The actual data from the real world, which is used to teach and evaluate AI models, is called the ground truth reference audio. This data is used for training and normalization. In addition, style transfer techniques are employed to enhance the model's ability for generalization. Style transfer involves using two inputs - one for the main content and the other for the style reference - to improve the model's performance with new data. In other words, the model is better able to handle new situations.
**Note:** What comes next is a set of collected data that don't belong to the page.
(** * FeishuPlugin: token cache, card builder, delivery and command dispatch

    A shallow embedding of [plugins/feishumsg/__init__.py].  Python values
    are an inductive type, dictionaries are finite maps, and the methods of
    [FeishuPlugin] are functions in a state-and-exception monad over the
    plugin instance and the outside world (clock, network, host log). *)

From Stdlib Require Import ZArith QArith Lqa Qround Qabs Qpower String.
From stdpp Require Import gmap strings list fin_maps.

#[local] Set Warnings "-register-all".
#[local] Open Scope string_scope.
#[local] Open Scope list_scope.

(** ** Python values *)

(** The values that flow through the plugin: configuration entries, event
    payloads, JSON bodies.  A [float] is kept as the rational it denotes. *)
Inductive pyval : Type :=
| PNone
| PBool (b : bool)
| PInt (z : Z)
| PFloat (q : Q)
| PStr (s : string)
| PList (l : list pyval)
| PDict (d : gmap string pyval).

Abbreviation pydict := (gmap string pyval).

(** [bool(v)] *)
Definition truthy (v : pyval) : bool :=
  match v with
  | PNone => false
  | PBool b => b
  | PInt z => negb (z =? 0)%Z
  | PFloat q => negb (Qeq_bool q 0)
  | PStr s => negb (String.eqb s "")
  | PList l => match l with [] => false | _ :: _ => true end
  | PDict d => negb (bool_decide (d = ∅))
  end.

(** [a or b] *)
Definition py_or (a b : pyval) : pyval := if truthy a then a else b.

(** [v == 0]: numbers compare by value and [False == 0] holds. *)
Definition py_eq_zero (v : pyval) : bool :=
  match v with
  | PBool b => negb b
  | PInt z => (z =? 0)%Z
  | PFloat q => Qeq_bool q 0
  | _ => false
  end.

(** [v == "literal"] *)
Definition py_eq_str (v : pyval) (lit : string) : bool :=
  match v with
  | PStr s => String.eqb s lit
  | _ => false
  end.

(** [d.get(k)] on a dictionary: [None] when the key is absent. *)
Definition dict_get (d : pydict) (k : string) : pyval := default PNone (d !! k).

(** ** Floats

    A Python [float] is an IEEE 754 double; it is kept as the rational it
    denotes, and an operation rounds its exact result to the nearest
    double. *)

(** [floor (log2 x)] for a positive rational. *)
Definition floor_log2 (x : Q) : Z :=
  let e0 := (Z.log2 (Qnum x) - Z.log2 (Zpos (Qden x)))%Z in
  if Qle_bool (2 ^ e0) x then e0 else (e0 - 1)%Z.

(** The exponent of the unit in the last place of the doubles around [x]:
    53 significant bits, least normal exponent -1022. *)
Definition ulp_exponent (x : Q) : Z :=
  (Z.max (floor_log2 (Qabs x)) (-1022) - 52)%Z.

(** The nearest integer, a tie going to the even one. *)
Definition round_half_even (q : Q) : Z :=
  let f := Qfloor q in
  match (q - inject_Z f ?= 1 # 2)%Q with
  | Lt => f
  | Gt => (f + 1)%Z
  | Eq => if Z.even f then f else (f + 1)%Z
  end.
See the latest voice cloning technology at work with Speechify

Despite initially seeming unconventional to include a text to speech generator in this article, Speechify is the perfect fit for anyone needing a high-quality, versatile TTS reader. It has exceptional pronunciation and support for English, SpanishGerman, and 12 other languages, along with over 30 custom voices from different speakers. Speechify is an almighty TTS powerhouse, ideal for AI voiceovers. As a cutting-edge TTS service, Speechify employs a state-of-the-art model that utilizes real-time optimization and advanced decoding techniques, resulting in natural-sounding narration that rivals human speech. Speechify is a user-friendly software that works on almost any OS, including WindowsAndroidiOS, and Mac. Speechify's decoder utilizes advanced signal-processing techniques and supports speeds 9x faster than the average reading speed, offering a handful of features to guarantee the premium quality of the audio output. Give it a try today and experience the power of the best end-to-end TTS model technology firsthand, with its customizable pre-trained models and diverse selection of voices.

FAQ

What is the point of voice cloning?

Voice cloning aims to produce high-quality, natural-sounding speech that can be utilized in various applications to improve communication and interaction between humans and machines.
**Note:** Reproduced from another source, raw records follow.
Lemma serve_keeps_permissions_witness :
  let w := only_node (mkFile disable_line false true) in
  node (after (serve [SetEnabled true; IsEnabled] w)) =
    Some (mkFile "1" false true) /\
  exists f, node w = Some f /\
            readable (mkFile "1" false true) = readable f /\
            writable (mkFile "1" false true) = writable f.
Proof.
  split; [reflexivity|].
  apply (serve_keeps_permissions [SetEnabled true; IsEnabled]
           (only_node (mkFile disable_line false true))
           (mkFile "1" false true)).
  reflexivity.
Defined.

(** ** Writes compose *)

(** X4: of two [setEnabled] calls in a row only the second shows in the
    files; in particular repeating a call changes nothing more. *)
Theorem setEnabled_last_wins (x y : bool) (w : World) :
  fs (after (setEnabled y (after (setEnabled x w)))) =
    fs (after (setEnabled y w)).
Proof.
  rewrite (setEnabled_fs y (after (setEnabled x w))).
  rewrite setEnabled_node, (setEnabled_fs x w), (setEnabled_fs y w).
  destruct (node w) as [f|] eqn:Hn; cbn; [|done].
  destruct (setEnabled_leaves x f) as [g|] eqn:Hx.
  - rewrite (setEnabled_leaves_again x y f g Hx).
    destruct (setEnabled_leaves y f).
    + by rewrite insert_insert_eq.
    + by rewrite delete_insert_eq.
  - by rewrite (setEnabled_leaves_none x y f Hx).
Qed.

(** X5: on a writable control node, a sequence of calls leaves the token of
    its last [setEnabled], or the old content when it has none; the
    permissions stay. *)
Theorem serve_last_setEnabled_wins (cs : list Call) (w : World) (f : File) :
  node w = Some f -> writable f = true ->
  node (after (serve cs w)) =
    Some (set_content match last_enable cs with
                      | Some x => if x then "1" else "0"
                      | None => content f
                      end f).
Proof.
  revert w f. induction cs as [|c cs IH]; intros w f Hn Hw.
  - change (node w = Some (set_content (content f) f)).
    rewrite Hn. by destruct f.
  - rewrite after_serve_cons. cbn [last_enable].
    pose proof (dispatch_node c w) as E. rewrite Hn in E.
    destruct c as [|t| |x];
      try (rewrite (IH _ f E Hw); by destruct (last_enable cs)).
    cbn [mbind option_bind] in E. unfold setEnabled_leaves in E.
    rewrite Hw in E.
    rewrite (IH _ _ E Hw). cbn. by destruct (last_enable cs).
Qed.

Lemma serve_last_setEnabled_wins_witness :
  let f := mkFile disable_line true true in
  node (only_node f) = Some f /\
  node (after (serve [SetEnabled true; IsEnabled; SetEnabled false;
                      SetMinBattery 15; GetMinBattery] (only_node f)))
    = Some (mkFile "0" true true) /\
  node (after (serve [IsEnabled; GetMinBattery] (only_node f))) = Some f.
Proof.
  split; [reflexivity|]. split.
  - apply (serve_last_setEnabled_wins
             [SetEnabled true; IsEnabled; SetEnabled false;
              SetMinBattery 15; GetMinBattery]
             (only_node (mkFile disable_line true true))
             (mkFile disable_line true true)); reflexivity.
  - apply (serve_last_setEnabled_wins [IsEnabled; GetMinBattery]
             (only_node (mkFile disable_line true true))
             (mkFile disable_line true true)); reflexivity.
Defined.

(** X6: when the control node is absent, or is there but refuses to be
    opened for writing, no sequence of calls changes any file. *)
Theorem serve_frozen (cs : list Call) (w : World) :
  node w = None \/
  (exists f, node w = Some f /\ writable f = false /\ failure f = OpenRefused) ->
  fs (after (serve cs w)) = fs w.
Proof.
  revert w. induction cs as [|c cs IH]; intros w H; [done|].
  rewrite after_serve_cons.
  assert (fs (after (dispatch c w)) = fs w) as E.
  { rewrite after_dispatch. destruct c as [|t| |x]; try done.
    - apply isEnabled_keeps_fs.
    - rewrite setEnabled_fs.
      destruct H as [Hn|(f & Hn & Hw & Hf)]; rewrite Hn; [done|].
      unfold setEnabled_leaves, after_failed_write. rewrite Hw, Hf.
      by apply insert_id. }
  rewrite IH; [done|]. unfold node in *. by rewrite E.
Qed.

Lemma serve_frozen_witness :
  (node bare = None /\
   fs (after (serve [SetEnabled true; IsEnabled] bare)) = fs bare) /\
  (node locked_off = Some (mkFile "0" true false) /\
   fs (after (serve [SetEnabled true; IsEnabled] locked_off)) = fs locked_off).
Proof.
  split; (split; [reflexivity|]).
  - apply (serve_frozen [SetEnabled true; IsEnabled] bare). by left.
  - apply (serve_frozen [SetEnabled true; IsEnabled] locked_off).
    right. by exists (mkFile "0" true false).
Defined.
What is the difference between voice conversion and voice cloning?

Voice conversion involves modifying one person's speech to sound like another person, whereas voice cloning creates a new voice that resembles a specific human speaker.

What software can clone someone's voice?

Numerous options are available, including Speechify, Resemble.ai, Play.ht, and many others.

How can you detect a faked voice?

One of the most common techniques to identify audio deepfake is spectral analysis, which involves analyzing an audio signal to detect distinctive voice patterns.

Cliff Weitzman

Cliff Weitzman

Cliff Weitzman is a dyslexia advocate and the CEO and founder of Speechify, the #1 text-to-speech app in the world, totaling over 100,000 5-star reviews and ranking first place in the App Store for the News & Magazines category. In 2017, Weitzman was named to the Forbes 30 under 30 list for his work making the internet more accessible to people with learning disabilities. Cliff Weitzman has been featured in EdSurge, Inc., PC Mag, Entrepreneur, Mashable, among other leading outlets.